Lemma Bisect_loop_NaN (k : nat) (a b : float64) :
  a = NaN \/ b = NaN ->
  fst (Bisect_loop k fx a b) = NaN /\
  ((fx NaN == S754_zero false) = true -> (1 <= k)%nat ->
   snd (Bisect_loop k fx a b) = [CallFx NaN]) /\
  ((fx NaN == S754_zero false) = false ->
   length (snd (Bisect_loop k fx a b)) = (2 * k)%nat /\
   forall x, In (CallFx x) (snd (Bisect_loop k fx a b)) ->
             x = NaN \/ x = a \/ x = b).
Proof.
  revert a b. induction k as [|k IH]; intros a b Hab.
  - cbn. repeat split; intros; try lia; contradiction.
  - destruct (Bisect_body_NaN a b Hab) as [Hstop Hgo].
    cbn [Bisect_loop].
    destruct (fx NaN == S754_zero false) eqn:Hz.
    + rewrite (Hstop eq_refl). cbn. repeat split; intros; discriminate.
    + destruct (Hgo eq_refl) as (a' & b' & Hab' & Hbody).
      rewrite Hbody. destruct (IH a' b' Hab') as (Hres & _ & Hlen).
      destruct (Hlen eq_refl) as [Hl Hin].
      unfold bind. cbn [fst snd].
      destruct (Bisect_loop k fx a' b') as [r tr] eqn:Hrun.
      cbn [fst snd app] in *. split; [exact Hres|].
      split; [intros; discriminate|]. intros _. split.
      * cbn [length]. lia.
      * intros x [Hx|[Hx|Hx]].
        -- left. congruence.
        -- right. left. congruence.
        -- assert (Hlim : a' = NaN /\ b' = b \/ a' = a /\ b' = NaN).
           { unfold Bisect_body in Hbody.
             destruct Hab as [Ha|Hb]; subst;
               rewrite ?add_NaN_l, ?add_NaN_r, ?sub_NaN_l, ?sub_NaN_r in Hbody;
               change (NaN / c2) with NaN in Hbody;
               rewrite Hz, NaN_ltb in Hbody; cbn [orb] in Hbody;
               match type of Hbody with
               | context [Z.eqb ?u ?v] => destruct (Z.eqb u v)
               end; inversion Hbody; auto. }
           destruct (Hin x Hx) as [H1|[H1|H1]];
             destruct Hlim as [[Ha' Hb']|[Ha' Hb']]; subst; auto.
Qed.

========================================================================

Aim of the exercise: Set down all the entries again, word for word.

Exercise response:
Lemma Bisect_loop_NaN (k : nat) (a b : float64) :
  a = NaN \/ b = NaN ->
  fst (Bisect_loop k fx a b) = NaN /\
  ((fx NaN == S754_zero false) = true -> (1 <= k)%nat ->
   snd (Bisect_loop k fx a b) = [CallFx NaN]) /\
  ((fx NaN == S754_zero false) = false ->
   length (snd (Bisect_loop k fx a b)) = (2 * k)%nat /\
   forall x, In (CallFx x) (snd (Bisect_loop k fx a b)) ->
             x = NaN \/ x = a \/ x = b).
Proof.
  revert a b. induction k as [|k IH]; intros a b Hab.
  - cbn. repeat split; intros; try lia; contradiction.
  - destruct (Bisect_body_NaN a b Hab) as [Hstop Hgo].
    cbn [Bisect_loop].
    destruct (fx NaN == S754_zero false) eqn:Hz.
    + rewrite (Hstop eq_refl). cbn. repeat split; intros; discriminate.
    + destruct (Hgo eq_refl) as (a' & b' & Hab' & Hbody).
      rewrite Hbody. destruct (IH a' b' Hab') as (Hres & _ & Hlen).
      destruct (Hlen eq_refl) as [Hl Hin].
      unfold bind. cbn [fst snd].
      destruct (Bisect_loop k fx a' b') as [r tr] eqn:Hrun.
      cbn [fst snd app] in *. split; [exact Hres|].
      split; [intros; discriminate|]. intros _. split.
      * cbn [length]. lia.
      * intros x [Hx|[Hx|Hx]].
        -- left. congruence.
        -- right. left. congruence.
        -- assert (Hlim : a' = NaN /\ b' = b \/ a' = a /\ b' = NaN).
           { unfold Bisect_body in Hbody.
             destruct Hab as [Ha|Hb]; subst;
               rewrite ?add_NaN_l, ?add_NaN_r, ?sub_NaN_l, ?sub_NaN_r in Hbody;
               change (NaN / c2) with NaN in Hbody;
               rewrite Hz, NaN_ltb in Hbody; cbn [orb] in Hbody;
               match type of Hbody with
               | context [Z.eqb ?u ?v] => destruct (Z.eqb u v)
               end; inversion Hbody; auto. }
           destruct (Hin x Hx) as [H1|[H1|H1]];
             destruct Hlim as [[Ha' Hb']|[Ha' Hb']]; subst; auto.
Qed.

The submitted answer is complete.